I could easily see China treating the Arctic as something similar to Antarctica or the South China Sea. Poaching and ignoring Canadian shipping directions etc. Conducting military operations in the area.
If you are worried about Russian subs then a network of microphones, a 12 conventional subs and 24 x P8's would make life extremely difficult. Those P8's when armed with LRASM would make quite effective long range antishipping platforms.
This is Canada we are talking about. 24 x P-8A? 12 SSK? Only if the government were on the electric puha (mary jane) and then some.
@John Fedup will be ROTFPHSL when he reads your post.
To put it into perspective you have a better chance of the current NZ PM ringing up ScoMo tomorrow and ordering 4 Hunter Class frigates without any modifications. Oh yes she'll put a 20% down payment on them to and the cheque is being delivered to the Aussie High Commission in Wellington as they speak.
The trouble with Canadian defence is that it has political problems not to dissimilar to NZ where the government talks the talk but goes out of its way to avoid walking the walk. The second problem is that like Australia, Canada wants to indiginize as much as possible. Unlike Australia the Canadians are fundamentalists about it. Offsets and Canadianization are their religion which they enthusiastically worship. However this comes at great fiscal cost and one would have to wonder whether the revenue clawed back through direct and indirect taxation and government charges, levies etc., make it worthwhile.

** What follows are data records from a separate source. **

(** A time unit letter: the storage type and the unit of it. *)
Definition timed (storage type : ArrowType) (time_unit : ArrowTimeUnit) : M VS unit :=
  datetime storage type ;; on_view (set_time_unit time_unit).
Definition parse_time (format : string) : M VS Z :=
  match char_at format 2 with
  | "s"%char => timed TYPE_INT32 TYPE_TIME32 TIME_UNIT_SECOND
  | "m"%char => timed TYPE_INT32 TYPE_TIME32 TIME_UNIT_MILLI
  | "u"%char => timed TYPE_INT64 TYPE_TIME64 TIME_UNIT_MICRO
  | "n"%char => timed TYPE_INT64 TYPE_TIME64 TIME_UNIT_NANO
  | _ => invalid "Expected 's', 'm', 'u', or 'n' following 'tt' but found '%s'"
           [AStr (str_drop 2 format)]
  end ;; mret 3.
Definition parse_timestamp (format : string) : M VS Z :=
  match char_at format 2 with
  | "s"%char => timed TYPE_INT32 TYPE_TIMESTAMP TIME_UNIT_SECOND
  | "m"%char => timed TYPE_INT32 TYPE_TIMESTAMP TIME_UNIT_MILLI
  | "u"%char => timed TYPE_INT64 TYPE_TIMESTAMP TIME_UNIT_MICRO
  | "n"%char => timed TYPE_INT64 TYPE_TIMESTAMP TIME_UNIT_NANO
  | _ => invalid "Expected 's', 'm', 'u', or 'n' following 'ts' but found '%s'"
           [AStr (str_drop 2 format)]
  end ;;
  if negb (is_char format 3 ":")
  then invalid "Expected ':' following '%.3s' but found '%s'"
         [AStr format; AStr (str_drop 3 format)]
  else on_view (set_timezone (Some (str_drop 4 format))) ;; mret (strlen format).
Definition parse_duration (format : string) : M VS Z :=
  match char_at format 2 with
  | "s"%char => timed TYPE_INT32 TYPE_DURATION TIME_UNIT_SECOND
  | "m"%char => timed TYPE_INT32 TYPE_DURATION TIME_UNIT_MILLI
  | "u"%char => timed TYPE_INT64 TYPE_DURATION TIME_UNIT_MICRO
  | "n"%char => timed TYPE_INT64 TYPE_DURATION TIME_UNIT_NANO
  | _ => invalid "Expected 's', 'm', u', or 'n' following 'tD' but found '%s'"
           [AStr (str_drop 2 format)]
  end ;; mret 3.
Definition parse_datetime (format : string) : M VS Z :=
  match char_at format 1 with
  | "d"%char =>
      match char_at format 2 with
      | "D"%char => datetime TYPE_INT32 TYPE_DATE32
      | "m"%char => datetime TYPE_INT64 TYPE_DATE64
      | _ => invalid "Expected 'D' or 'm' following 'td' but found '%s'"
               [AStr (str_drop 2 format)]
      end ;; mret 3
  | "t"%char => parse_time format
  | "s"%char => parse_timestamp format
  | "D"%char => parse_duration format
  | "i"%char =>
      match char_at format 2 with
      | "M"%char => primitive TYPE_INTERVAL_MONTHS 3
      | "D"%char => primitive TYPE_INTERVAL_DAY_TIME 3
      | "n"%char => primitive TYPE_INTERVAL_MONTH_DAY_NANO 3
      | _ => invalid "Expected 'M', 'D', or 'n' following 'ti' but found '%s'"
               [AStr (str_drop 2 format)]
      end
  | _ => invalid "Expected 'd', 't', 's', 'D', or 'i' following 't' but found '%s'"
           [AStr (str_drop 1 format)]
  end.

Secondly their procurement system is both overly bureaucratic and inefficient creating increased costs both financially and temporally because the procurement process involves two government bureaucracies before it even gets to the political approval stages. The other FVEY nations have a single Defence Ministry / Department to undertake procurement projects before submitting them to the political process. Even in NZ where the MOD & NZDF are separate organisations, they still report to the same Minister. MOD are responsible for procurement projects valued over NZ$15 million, and during a procurement project, NZDF SME are seconded to the MOD procurement project team.

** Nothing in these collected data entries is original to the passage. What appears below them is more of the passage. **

(** The checks of a builder's buffers against the sizes of the view. *)
Fixpoint ArrowArrayCheckInternalBufferSizes (set_length : bool) (array : ArrowArray)
    {struct array} : M VE unit :=
  when set_length
    (n ← i64 (ar_offset array + ar_length array); set_view_length n) ;;
  for_range 0 (ar_n_buffers array) (fun i =>
    v ← gets fst;
    data ← lift_opt (ar_buffers array !! Z.to_nat i);
    if bool_decide (ly_buffer_type (av_layout v) !! Z.to_nat i = Some BUFFER_VALIDITY) &&
       (ar_null_count array =? 0) && bool_decide (data = None)
    then mret tt else
    p ← lift_opt (ar_private array);
    let expected_size := bv_size_bytes (buffer_view v i) in
    let actual_size := buf_size_bytes (view (buffer_lens i) p) in
    if actual_size <? expected_size
    then view_invalid
           "Expected buffer %d to size >= %ld bytes but found buffer with %ld bytes"
           [AInt i; AInt expected_size; AInt actual_size]
    else mret tt) ;;
  all_children (ArrowArrayCheckInternalBufferSizes set_length) (ar_n_children array)
    (ar_children array).

Definition ArrowArrayFinishBuilding : M AE unit :=
  zoom fst_lens ArrowArrayFinalizeBuffers ;;
  zoom fst_lens ArrowArrayFlushInternalPointers ;;
  array ← gets fst;
  _ ← local_view
        (ArrowArrayViewInitFromArray array ;;
         ArrowArrayCheckInternalBufferSizes true array ;;
         ArrowArrayViewSetArray array ;;
         ArrowArrayCheckInternalBufferSizes false array);
  mret tt.
End build.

So it's very easy to suggest something like 24 x P-8A and 12 x SSK but given Canadian politics, history and procurement, it's unrealistic.

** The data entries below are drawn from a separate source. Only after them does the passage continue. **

(** ** The view *)
Definition int_view (a : ArrowArray) (sizes : list Z) : ArrowArrayView :=
  mkAV (Some a) TYPE_INT64 (ArrowLayoutInit TYPE_INT64) (map (mkBV None) sizes) 0 (Some []) None.
Lemma init_view `{Libc} n bs data (a := int_array n bs ArrowBitmapInit data ArrowBufferInit) :
  ArrowArrayViewInitFromArray a (ArrowArrayViewReset, None) =
    if malloc_ok 0 then Ret tt (int_view a [0; 0; 0], None) else Exit ENOMEM (ArrowArrayViewReset, None).
Proof. unfold a. cbv -[malloc_ok]. by destruct (malloc_ok 0). Qed.
Lemma round_up_bytes n : 0 <= n -> _ArrowRoundUpToMultipleOf8 (64 * n) ÷ 8 = 8 * n.
Proof.
  intros Hn. unfold _ArrowRoundUpToMultipleOf8. change 7 with (Z.ones 3). rewrite <- Z.ldiff_land, Z.ldiff_ones_r by lia.
  rewrite Z.shiftr_div_pow2, Z.shiftl_mul_pow2 by lia. change (Z.ones 3) with 7. change (2 ^ 3) with 8.
  replace ((64 * n + 7) / 8) with (8 * n) by (Z.to_euclidean_division_equations; lia).
  Z.to_euclidean_division_equations; lia.
Qed.
Lemma view_length a n : 0 <= n <= 2 ^ 50 ->
  ArrowArrayViewSetLength (int_view a [0; 0; 0]) n = Some (int_view a [_ArrowBytesForBits n; 8 * n; 0]).
Proof.
  intros Hn. assert (view_size (ArrowLayoutInit TYPE_INT64) n 1 = Some (8 * n)) as H1.
  { unfold view_size. change (element_bits _ 1) with 64. simpl. unfold i64_opt.
    rewrite !(in_i64_intro) by (unfold INT64_MIN, INT64_MAX; lia). cbn [mbind option_bind].
    rewrite in_i64_intro by (unfold INT64_MIN, INT64_MAX; lia). cbn [mbind option_bind]. by rewrite round_up_bytes by lia. }
  change (ArrowArrayViewSetLength (int_view a [0; 0; 0]) n) with (
    s0 ← view_size (ArrowLayoutInit TYPE_INT64) n 0; s1 ← view_size (ArrowLayoutInit TYPE_INT64) n 1;
    s2 ← view_size (ArrowLayoutInit TYPE_INT64) n 2; Some (int_view a [s0; s1; s2])).
  by rewrite H1.
Qed.
(** The loop over the buffers. *)
Lemma reserve_leaf `{Libc} `{!LibcBound} n bs data a0 size0 size : buffer_ok data -> 0 <= size <= 2 ^ 60 ->
  wp (fun a => ArrowArrayReserveInternal a (int_view a0 [size0; size; 0]))
    (fun _ a' => exists data', a' = int_array n bs ArrowBitmapInit data' ArrowBufferInit /\ buffer_ok data' /\
       buf_content data' = buf_content data /\ size <= buf_capacity_bytes data')
    (fun c _ => c = ENOMEM) (int_array n bs ArrowBitmapInit data ArrowBufferInit).
Proof.
  intros Hok Hz. pose proof Hok as [_ Hs _ Hc _].
  assert (wp (for_range 0 2 (reserve_buffer (int_view a0 [size0; size; 0])))
    (fun _ a' => exists data', a' = int_array n bs ArrowBitmapInit data' ArrowBufferInit /\ buffer_ok data' /\
       buf_content data' = buf_content data /\ size <= buf_capacity_bytes data')
    (fun c _ => c = ENOMEM) (int_array n bs ArrowBitmapInit data ArrowBufferInit)) as Hloop.
  { unfold for_range. change (Z.to_nat (2 - 0)) with 2%nat. cbn [for_loop]. apply wp_bind.
    unfold reserve_buffer at 1. apply wp_private. apply wp_ret. apply wp_bind. unfold reserve_buffer. apply wp_private.
    change (view (buffer_lens (0 + 1)) _) with data. change (bv_size_bytes (buffer_view _ (0 + 1))) with size. simpl (_ && _).
    apply wp_bind, wp_i64; [unfold INT64_MIN, INT64_MAX; lia|]. unfold when.
    destruct (Z.ltb_spec 0 (size - buf_size_bytes data)).
    - apply wp_buffer_1. eapply wp_conseq; [apply reserve_spec; [done|lia]| |].
      + intros [] b (Hok' & Hc' & Hs' & Hr & _). apply wp_ret. exists b. split_and!; [done..|lia].
      + by intros c b (-> & _).
    - apply wp_ret, wp_ret. exists data. split_and!; [done..|lia]. }
  change (wp (for_range 0 2 (reserve_buffer (int_view a0 [size0; size; 0])) ;; mret tt)
    (fun _ a' => exists data', a' = int_array n bs ArrowBitmapInit data' ArrowBufferInit /\ buffer_ok data' /\
       buf_content data' = buf_content data /\ size <= buf_capacity_bytes data')
    (fun c _ => c = ENOMEM) (int_array n bs ArrowBitmapInit data ArrowBufferInit)).
  apply wp_bind. eapply wp_conseq; [exact Hloop| |done]. intros [] a' Ha. by apply wp_ret.
Qed.

(** ** Shrinking *)
Lemma resize_fit `{Libc} `{!LibcBound} b : buffer_ok b ->
  wp (b ← gets id; ArrowBufferResize (buf_size_bytes b) true)
    (fun _ b' => buffer_ok b' /\ buf_content b' = buf_content b) (fun c _ => c = ENOMEM) b.
Proof.
  intros [Ha Hs Hb Hc Hy]. unfold ArrowBufferResize, wp, mbind, M_bind, gets; simpl.
  rewrite (proj2 (Z.ltb_ge (buf_size_bytes b) 0)), orb_true_r, Ha by lia. simpl.
  destruct (realloc (buf_data b) (buf_size_bytes b)) as [l|] eqn:Hr; simpl.
  - apply realloc_Some in Hr as (Hm & _ & Hz & Ht & Hl). unfold when. simpl. rewrite Z.ltb_irrefl. simpl.
    specialize (Hl Hy). split; [constructor; simpl; auto; lia|].
    unfold buf_content. simpl. rewrite <- Ht. f_equal. unfold zlen in *. lia.
  - rewrite Z.gtb_ltb. destruct (Z.ltb_spec 0 (buf_size_bytes b)); simpl; [done|].
    unfold when. simpl. rewrite Z.ltb_irrefl. simpl. assert (buf_size_bytes b = 0) as Hz by lia.
    split; [constructor; simpl; auto; unfold zlen; simpl; lia|]. unfold buf_content. simpl. by rewrite Hz.
Qed.
(** What is left of the two empty buffers: blocks of no bytes. *)
Definition empty_block : ArrowBuffer := mkBuffer (Some []) 0 0 AllocatorMalloc.
Lemma resize_nothing `{Libc} : malloc_ok 0 = true ->
  (b ← gets id; ArrowBufferResize (buf_size_bytes b) true) ArrowBufferInit = Ret tt empty_block.
Proof.
  intros Hm. unfold ArrowBufferResize, mbind, M_bind, gets. simpl. unfold realloc. simpl. by rewrite Hm.
Qed.
Lemma shrink_leaf `{Libc} `{!LibcBound} a vs room : int_leaf a vs room -> malloc_ok 0 = true ->
  wp (fun a => ArrowArrayShrinkToFit a)
    (fun _ a' => exists buffers data, a' = int_array (zlen vs) buffers (mkBitmap empty_block 0) data empty_block /\
       buffer_ok data /\ buf_content data = int_bytes vs)
    (fun c _ => c = ENOMEM) a.
Proof.
  intros (bs & data & -> & Hok & Hc & _) Hm.
  change (wp (for_range 0 3 (fun i => ArrowArrayBuffer i (b ← gets id; ArrowBufferResize (buf_size_bytes b) true)) ;; mret tt)
    (fun _ a' => exists buffers data, a' = int_array (zlen vs) buffers (mkBitmap empty_block 0) data empty_block /\
       buffer_ok data /\ buf_content data = int_bytes vs)
    (fun c _ => c = ENOMEM) (int_array (zlen vs) bs ArrowBitmapInit data ArrowBufferInit)).
  unfold for_range. change (Z.to_nat (3 - 0)) with 3%nat. cbn [for_loop].
  apply wp_bind, wp_bind, wp_buffer_0. unfold wp at 1. cbn [bm_buffer ArrowBitmapInit]. rewrite resize_nothing by done.
  apply wp_bind, wp_buffer_1. eapply wp_conseq; [by apply resize_fit| |done]. intros [] data' [Hok' Hc'].
  apply wp_bind, wp_buffer_2. unfold wp at 1. rewrite resize_nothing by done.
  apply wp_ret, wp_ret. exists bs, data'. split_and!; [done..|]. by rewrite Hc'.
Qed.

Finally one point WRT to SOSUS line in the Arctic. The ice is very noisy and thats why subs love hiding in it because the ambient noise masks their presence. It would be very difficult to detect a sub in that environment using a SOSUS setup. However where the water is clear of ice then it's another story. Mind you modern subs are very quiet and it may well be quite difficult for a SOSUS type of capability to locate and hold them, unlike during the Cold War.